We generate a globally unstable jet by discharging gaseous helium into ambient air ($296$ K, $1$ bar) using the same experimental facility that was used in our previous studies on the nonlinear dynamics of low-density jets (Zhu et al. Reference Zhu, Gupta and Li2017; Lee et al. Reference Lee, Zhu, Li and Gupta2019; Zhu et al. Reference Zhu, Gupta and Li2019). Shown in figure 1(a), the facility consists of a nozzle assembly, a helium supply system, and electronics for data acquisition and external forcing. The nozzle assembly contains a convergent section (area ratio of 100:1) with a round outlet of diameter $D=6$ mm and extension length $L=D$. For an axisymmetric jet in the incompressible inertial regime, the onset of global instability is known to be determined by three primary parameters (Hallberg & Strykowski Reference Hallberg and Strykowski2006; Coenen et al. Reference Coenen, Lesshafft, Garnaud and Sevilla2017; Chakravarthy et al. Reference Chakravarthy, Lesshafft and Huerre2018; Nair et al.

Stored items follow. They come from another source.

(** [{ ...item, ...updates }]. *)
Definition merge (item : QueueItem) (u : Update) : QueueItem :=
  mkQueueItem (id item) (file item) (fileName item)
    (override (u_originalText u) (originalText item))
    (match u_translatedText u with
     | Some t => Some t | None => translatedText item end)
    (targetLanguage item)
    (override (u_status u) (status item))
    (override (u_error u) (item_error item))
    (override (u_audioBuffer u) (audioBuffer item)).

(** Calls made to the stage gateway, and the simulated delay. *)
Inductive Event :=
| EExtract (f : File)
| ETranslate (text : string) (lang : TargetLanguage)
| EDelay (ms : nat)
| ESynthesize (text : string).

Record Log := mkLog { log_updates : list Update; log_events : list Event }.
Definition empty_log : Log := mkLog [] [].

Definition M (A : Type) : Type := Log -> Log * Result A.

Definition ret {A} (a : A) : M A := fun l => (l, Ok a).
Definition throw {A} (msg : string) : M A := fun l => (l, Err msg).
Definition bind {A B} (m : M A) (k : A -> M B) : M B :=
  fun l => match m l with
           | (l', Ok a) => k a l'
           | (l', Err e) => (l', Err e)
           end.
(** [try { m } catch (e) { h(e.message) }]. *)
Definition try_catch {A} (m : M A) (h : string -> M A) : M A :=
  fun l => match m l with
           | (l', Err e) => h e l'
           | r => r
           end.
Definition updateItem (u : Update) : M unit :=
  fun l => (mkLog (log_updates l ++ [u]) (log_events l), Ok tt).
Definition emit (e : Event) : M unit :=
  fun l => (mkLog (log_updates l) (log_events l ++ [e]), Ok tt).
Definition lift {A} (r : Result A) : M A := fun l => (l, r).

Notation "x <- m ;; k" := (bind m (fun x => k))
  (at level 61, m at next level, right associativity).
Notation "m ;;; k" := (bind m (fun _ => k))
  (at level 61, right associativity).

(** ** The stage gateway ([services/geminiService.ts]) *)

Definition MAX_INPUT_LENGTH : nat := 10000.

Definition msg_api_key : string :=
  "API 키가 설정되지 않았습니다. .env 파일에 키를 넣거나, GitHub Settings > Secrets에 'API_KEY'를 추가해주세요.".

Section Gateway.

(** [validateApiKey] succeeds. *)
Variable apiKeyValid : bool.
(** [extractTextFromFile]: the format parsers and the PDF model call read the
    file's content, which is not modelled; the result per file is given. *)
Variable extractTextFromFile : File -> Result string.
(** The translation model call: its [response.text] ([""] when absent), or the
    message it rejected with. *)
Variable translate_request : string -> TargetLanguage -> Result string.
(** The speech model call: the base64 payload of its first part, if any (an
    empty payload is falsy in [!base64Audio] and is given here as [None]). *)
Variable tts_request : string -> Result (option string).
(** [decodeAudioData] of the decoded payload. *)
Variable decodeAudioData : string -> option AudioBuffer.

Definition translateSafetyText (text : string) (targetLang : TargetLanguage)
  : Result string :=
  if negb apiKeyValid then Err msg_api_key else
  match translate_request text targetLang with
  | Err m => Err ("번역 실패: " ++ (if truthy m then m else "알 수 없는 오류"))
  | Ok translated =>
      if truthy translated then Ok (trim translated)
      else Err ("번역 실패: " ++ "Translation failed: Empty response")
  end.

Definition tts_error_message (m : string) : string :=
  let errorMessage := "음성 생성에 실패했습니다." in
  if truthy m then
    if includes m "400" then errorMessage ++ " (요청 형식이 잘못되었습니다)"
    else if includes m "429" then errorMessage ++ " (요청이 너무 많습니다)"
    else errorMessage ++ " (" ++ m ++ ")"
  else errorMessage.

Definition msg_too_long : string :=
  "번역된 텍스트가 너무 길어(4000자 초과) 음성으로 변환할 수 없습니다. 내용을 나누어 입력해주세요.".

Definition generateSpeech (text : string) : Result AudioBuffer :=
  if negb apiKeyValid then Err msg_api_key else
  if (4000 <? String.length text)%nat then Err msg_too_long
  else
    let attempt :=
      match tts_request text with
      | Err m => Err m
      | Ok None => Err "모델이 오디오 데이터를 반환하지 않았습니다."
      | Ok (Some base64Audio) =>
          match decodeAudioData base64Audio with
          | Some audioBuffer => Ok audioBuffer
          | None => Err "오디오 데이터 디코딩에 실패했습니다."
          end
      end in
    match attempt with
    | Ok b => Ok b
    | Err m => Err (tts_error_message m)
    end.

(** The awaited calls of [processNext], each logged. *)
Definition call_extract (f : File) : M string :=
  emit (EExtract f) ;;; lift (extractTextFromFile f).
Definition call_translate (text : string) (lang : TargetLanguage) : M string :=
  emit (ETranslate text lang) ;;; lift (translateSafetyText text lang).
Definition call_generateSpeech (text : string) : M AudioBuffer :=
  emit (ESynthesize text) ;;; lift (generateSpeech text).

(** ** The per-item pipeline (the [try] block of [processNext]) *)

(** 1. Extraction (if needed). *)
Definition extraction_stage (nextItem : QueueItem) : M string :=
  let textToTranslate := originalText nextItem in
  match file nextItem with
  | Some f =>
      if negb (truthy textToTranslate) then
        updateItem (set_status extracting) ;;;
        try_catch
          (t <- call_extract f ;;
           let t' := if (MAX_INPUT_LENGTH <? String.length t)%nat
                     then slice0 t MAX_INPUT_LENGTH else t in
           updateItem (set_originalText t') ;;;
           ret t')
          (fun m => throw ("파일 읽기 실패: " ++ m))
      else ret textToTranslate
  | None => ret textToTranslate
  end.

(** JS truthiness of [nextItem.file]. *)
Definition has_file (it : QueueItem) : bool :=
  match file it with Some _ => true | None => false end.

Definition msg_no_text : string := "번역할 텍스트가 없습니다.".
Definition msg_empty : string := "텍스트를 추출할 수 없거나 내용이 비어있습니다.".

(** 2. Translation (skipped for Korean, with a 300 ms delay). *)
Definition translation_stage (nextItem : QueueItem) (textToTranslate : string)
  : M string :=
  if TargetLanguage_eqb (targetLanguage nextItem) KOREAN then
    emit (EDelay 300) ;;; ret textToTranslate
  else call_translate textToTranslate (targetLanguage nextItem).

Reference Nair, Deohans and Vinoth2022): (i) the jet Reynolds number, $Re \equiv \rho _j U_j D/ \mu _j$, where $\rho _j$ and $\mu _j$ are the density and dynamic viscosity of the jet fluid, while $U_j$ is the jet centreline velocity; (ii) the jet-to-ambient density ratio, $S \equiv \rho _j/\rho _\infty$, where $\rho_\infty$ is the density of the ambient fluid; and (iii) the transverse curvature, $D/\theta _0$, where $\theta _0$ is the initial momentum thickness. In this study, we focus on a parameter combination ($Re = 648$, $S = 0.14$, $D/\theta _0 = 31.1$) just beyond the Hopf point, where an axisymmetric global mode exists at a natural frequency of $f_n = 497 \pm 5$ Hz. This frequency, which corresponds to a Strouhal number of $St = 0.23$ based on $D$ and $U_j$, is within 15 % of the universal scaling proposed by Hallberg & Strykowski (Reference Hallberg and Strykowski2006) through considerations of a viscous time scale and the centripetal acceleration generated by the streamwise curvature of the oscillating jet column. Figure 1(b) shows a schlieren snapshot of this global mode, alongside an equivalent low-density jet without a global mode (figure 1c). In the former case, large-amplitude self-excited axisymmetric oscillations can be seen dominating the jet potential core.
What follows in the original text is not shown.